Mulheres e homens islâmicos corajosos, porque críticos de irracionalidades islâmicas, precisam de um palco que permita a modernização do Islão. Quem dá a palavra a estes é verdadeiramente amigo do islão; quem dá guarida e projecção aos conservadores islâmicos e aos falantes suaves islâmicos serve, muitas vezes, a hipocrisia. O Islão precisa de reforma e quem precisa de palco público, para motivarem outros irmãos, são os reformistas. O resto é show de mútuas vaidades brilhantes mas um mau serviço ao Islão, porque quer o status quo, não apoia a formação de um islão tolerante. Afirmo isto também devido à longa experiência de convivência e até apoio a grupos islâmicos da cidade.

 

Nenhuma Constituição de um país civilizado legitima o terrorismo, nenhum país civilizado aceita o fascismo; o Corão e as Hádices fazem-no e tudo aceita isso como um dado religioso aceite e indiscutível pelo facto de trazer a etiqueta de religião. Não podemos legitimar o Islão como arma aceitando também a premissa islâmica que uma mentira em favor do Islão é uma virtude!
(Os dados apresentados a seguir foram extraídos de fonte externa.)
(** A successful read loads its data, a failed one leaves an empty buffer. *)
Lemma ReadData_ok `{!RlinkPortLaws P} timeout st p r p' :
  RawInv st → more st = false → port_Read RawBufSize timeout p = (r, p') →
  ∃ st', ReadData timeout st p =
      (Ret (if IsZero timeout && (rd_irc r =? kTout) then (0, rd_emsg r) else
            (rd_irc r, if rd_irc r =? kEof
               then mkRerrMsg "RlinkPacketBuf::ReadData()" "eof on read" else rd_emsg r)), st', p')
    ∧ fRcvState st' = fRcvState st ∧ fEscSeen st' = fEscSeen st ∧ fNDone st' = fNDone st
    ∧ (0 < rd_irc r → RawInv st' ∧ view st' = view st ∧ rb st' = rb st ∧ pending st' = rd_data r)
    ∧ (rd_irc r <= 0 → pending st' = [] ∧ more st' = false).
Proof.
  intros [Hl [H1 H2]] Hm Hr. unfold more in Hm. apply Nat.ltb_ge in Hm.
  unfold ReadData. rewrite (proj2 (Nat.eqb_eq _ _)) by lia. simpl. rewrite Hr.
  destruct (Z.leb_spec (rd_irc r) 0) as [Hle|Hlt].
  - destruct (IsZero timeout && (rd_irc r =? kTout)) eqn:E.
    { eexists. split_and!; try done. intros. lia. }
    destruct (Z.eqb_spec (rd_irc r) kTout) as [Ht|Ht].
    + eexists. rewrite Ht in *. simpl. split_and!; try done.
    + eexists. split_and!; try done. intros. lia.
  - destruct (port_Read_bounds _ _ _ _ _ Hr Hlt) as (Hi & Hn & Hu).
    assert (rd_irc r =? kTout = false) as -> by (apply Z.eqb_neq; unfold kTout; lia).
    assert (rd_irc r =? kEof = false) as -> by (apply Z.eqb_neq; unfold kEof; lia).
    rewrite andb_false_r. eexists. split_and!; try done; [|intros; lia].
    intros _. unfold RawInv, pending. simpl. rewrite Hi, Nat2Z.id.
    split_and!; try done; try lia.
    + rewrite length_app, length_drop. unfold RawBufSize in *. lia.
    + rewrite drop_0. apply take_app_length.
Qed.
End Receive.

(** Reading the chunks of a [SimPort] one after the other. *)
Lemma receive_chunks cs out now timeout st r :
  RawInv st → more st = false →
  Forall (λ c, 0 < length c <= RawBufSize)%nat cs → Forall is_u8 (concat cs) →
  rx_run (concat cs) (view st) = (r, []) →
  ∃ st' p', receive (length cs) timeout st (mkSimPort cs out now) = (Ret (), st', p') ∧
    RawInv st' ∧ more st' = false ∧ view st' = r ∧
    fPktCrc (rb st') = fPktCrc (rb st) ∧ fNDone st' = fNDone st.
Proof.
  revert st. induction cs as [|c cs IH]; intros st Hi Hm Hcs Hu Hr.
  { cbn [concat] in Hr. rewrite rx_run_nil in Hr. simplify_eq. simpl. by eauto 10. }
  apply Forall_cons_iff in Hcs as [Hc Hcs]. simpl in Hu. apply Forall_app in Hu as [Huc Hu].
  assert (Hread : port_Read RawBufSize timeout (mkSimPort (c :: cs) out now) =
    (mkRead (Z.of_nat (length c)) c emsg_none, mkSimPort cs out now)).
  { simpl. unfold sim_Read. simpl.
    assert (map u8 c = c) as ->.
    { clear -Huc. induction Huc; simpl; [done|]. rewrite u8_id by done. by f_equal. }
    rewrite drop_ge, take_ge by lia. done. }
  destruct (ReadData_ok timeout st _ _ _ Hi Hm Hread) as (s1 & Hrd & _ & _ & Hn & Hpos & _).
  simpl in Hpos. destruct Hpos as (Hi1 & Hv1 & Hb1 & Hp1); [lia|].
  destruct (ProcessData_ok s1 Hi1) as (s2 & Hpd & Ho & Hend).
  simpl. rewrite Hrd, Hpd.
  cbn [concat] in Hr. rewrite rx_run_app in Hr.
  assert (Hrun : rx_run c (view st) = (view s2, pending s2)).
  { rewrite <- Hv1, <- Hp1. fold (future s1). rewrite <- (so_future _ _ Ho). unfold future.
    destruct Hend as [Hend|Hend]; [|by apply rx_run_stop].
    assert (pending s2 = []) as ->; [|by rewrite rx_run_nil].
    apply length_zero_iff_nil. rewrite length_pending by apply Ho.
    unfold more in Hend. apply Nat.ltb_ge in Hend. unfold todo. lia. }
  rewrite Hrun in Hr.
  assert (more s2 = false ∧ rx_run (concat cs) (view s2) = (r, [])) as [Hm2 Hr2].
  { destruct (rx_active (view s2)) eqn:Ea.
    - destruct Hend as [Hend|Hend]; [done|congruence].
    - simplify_eq. apply app_nil in H0 as [Hp2 Hcat]. rewrite Hcat.
      rewrite rx_run_nil. split; [|done]. destruct (more s2) eqn:E; [|done].
      apply more_true in E. rewrite <- length_pending, Hp2 in E by apply Ho. simpl in E. lia. }
  destruct (IH s2) as (s3 & p3 & H3 & Hi3 & Hm3 & Hv3 & Hc3 & Hd3); try done; [apply Ho|].
  destruct (so_crc _ _ Ho) as [Hoc Hod].
  exists s3, p3. split_and!; try done; congruence.
Qed.

(** ** Fields of a packet: what the put and get methods exchange *)

Inductive field :=
| F8 (b : Z)            (** PutWithCrc/GetWithCrc of a byte *)
| F16 (w : Z)           (** ... of a 16 bit word *)
| FBlk (ws : list Z)    (** ... of a block of words *)
| FCrc.                 (** PutCrc/CheckCrc *)
Definition field_ok (f : field) : Prop :=
  match f with
  | F8 b => is_u8 b
  | F16 w => is_u16 w
  | FBlk ws => Forall is_u16 ws
  | FCrc => True
  end.

Definition put_field (s : RlinkPacketBufSnd) (f : field) : RlinkPacketBufSnd :=
  match f with
  | F8 b => PutWithCrc8 b s
  | F16 w => PutWithCrc16 w s
  | FBlk ws => PutWithCrcBlk ws s
  | FCrc => PutCrc s
  end.
(** Read a field and compare it with the one expected. *)
Definition get_field (f : field) (st : Rcv) : option (bool * Rcv) :=
  match f with
  | F8 b => '(d, st) ← GetWithCrc8 st; Some (d =? b, st)
  | F16 w => '(d, st) ← GetWithCrc16 st; Some (d =? w, st)
  | FBlk ws => '(ds, st) ← GetWithCrcBlk (length ws) st; Some (bool_decide (ds = ws), st)
  | FCrc => CheckCrc st
  end.
Fixpoint get_fields (fs : list field) (st : Rcv) : option (bool * Rcv) :=
  match fs with
  | [] => Some (true, st)
  | f :: fs => '(b, st) ← get_field f st;
               if (b : bool) then get_fields fs st else Some (false, st)
  end.

Definition field_data (f : field) : list Z :=
  match f with
  | F8 b => [b]
  | F16 w => [lo8 w; hi8 w]
  | FBlk ws => words_bytes ws
  | FCrc => []
  end.
Definition field_bytes (c : RlinkCrc16) (f : field) : list Z :=
  match f with FCrc => [lo8 (Crc c); hi8 (Crc c)] | _ => field_data f end.
(** The CRC accumulator runs over the data of a whole packet: a CRC field
    neither enters nor resets it. *)
Fixpoint fields_bytes (c : RlinkCrc16) (fs : list field) : list Z :=
  match fs with
  | [] => []
  | f :: fs => field_bytes c f ++ fields_bytes (AddBytes (field_data f) c) fs
  end.

Lemma put_fields_spec fs s :
  fPktBuf (sb (fold_left put_field fs s)) =
    fPktBuf (sb s) ++ fields_bytes (fPktCrc (sb s)) fs ∧
  fPktCrc (sb (fold_left put_field fs s)) = AddBytes (concat (map field_data fs)) (fPktCrc (sb s)) ∧
  fXonEscape (fold_left put_field fs s) = fXonEscape s.
Proof.
  revert s. induction fs as [|f fs IH]; intros s; [simpl; by rewrite app_nil_r|].
  cbn [fold_left fields_bytes map concat]. destruct (IH (put_field s f)) as (-> & -> & ->).
  rewrite AddBytes_app.
  destruct f as [b|w|ws|]; cbn [put_field field_bytes field_data].
  - simpl. by rewrite <- app_assoc.
  - simpl. by rewrite <- app_assoc.
  - rewrite PutWithCrcBlk_spec. simpl. by rewrite <- app_assoc.
  - simpl. by rewrite <- app_assoc.
Qed.

(** The receiver is about to read [bs]. *)
Definition at_bytes (bs : list Z) (st : Rcv) : Prop := drop (fNDone st) (fPktBuf_ st) = bs.

Lemma GetByte_ok c bs st :
  at_bytes (c :: bs) st →
  ∃ st', GetByte st = Some (c, st') ∧ at_bytes bs st' ∧ fPktCrc (rb st') = fPktCrc (rb st) ∧
         fNDone st' = S (fNDone st) ∧ fPktBuf_ st' = fPktBuf_ st.
Proof.
  unfold at_bytes, GetByte. intros H.
  assert (fPktBuf_ st !! fNDone st = Some c) as ->.
  { by rewrite <- (Nat.add_0_r (fNDone st)), <- lookup_drop, H. }
  eexists. split_and!; try done. simpl. change (fPktBuf_ _) with (fPktBuf_ st) at 1.
  rewrite <- Nat.add_1_r, <- drop_drop, H. done.
Qed.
É preciso modernizar o Profeta Maomé, não o deixando preso num patriarcalismo avoengo do Antigo Testamento. A ignorância e o oportunismo engravatado perante o Islão contribui para que este não passe da sua idade média nem do referido patriarcalismo próprio de zonas pobres e nómadas.

 

A jornalista turca de Berlim, Güner Yasemin Balci afirma em Cícero: “Muçulmanos e não muçulmanos têm medo do Islão. O Islão é uma arma carregada, devemos finalmente descarregá-la”.

 

As causas da violência e do não desenvolvimento no Islão vêm-lhe da falta da ausência de pensamento autocrítico e da presunção dos que não querem reformar o Islão para manterem uma atitude de desprezo perante as outras religiões.

 

Urge ajudar as forças reformistas dos muçulmanos e não manter o Islão institucional em banho-maria como se faz em muitas agremiações, conferências e confrarias.

 

A honradez é o tesouro mais profundo que cada pessoa tem a guardar, mas na consciência de que a honra que nos é devida se encontra no próximo a respeitar.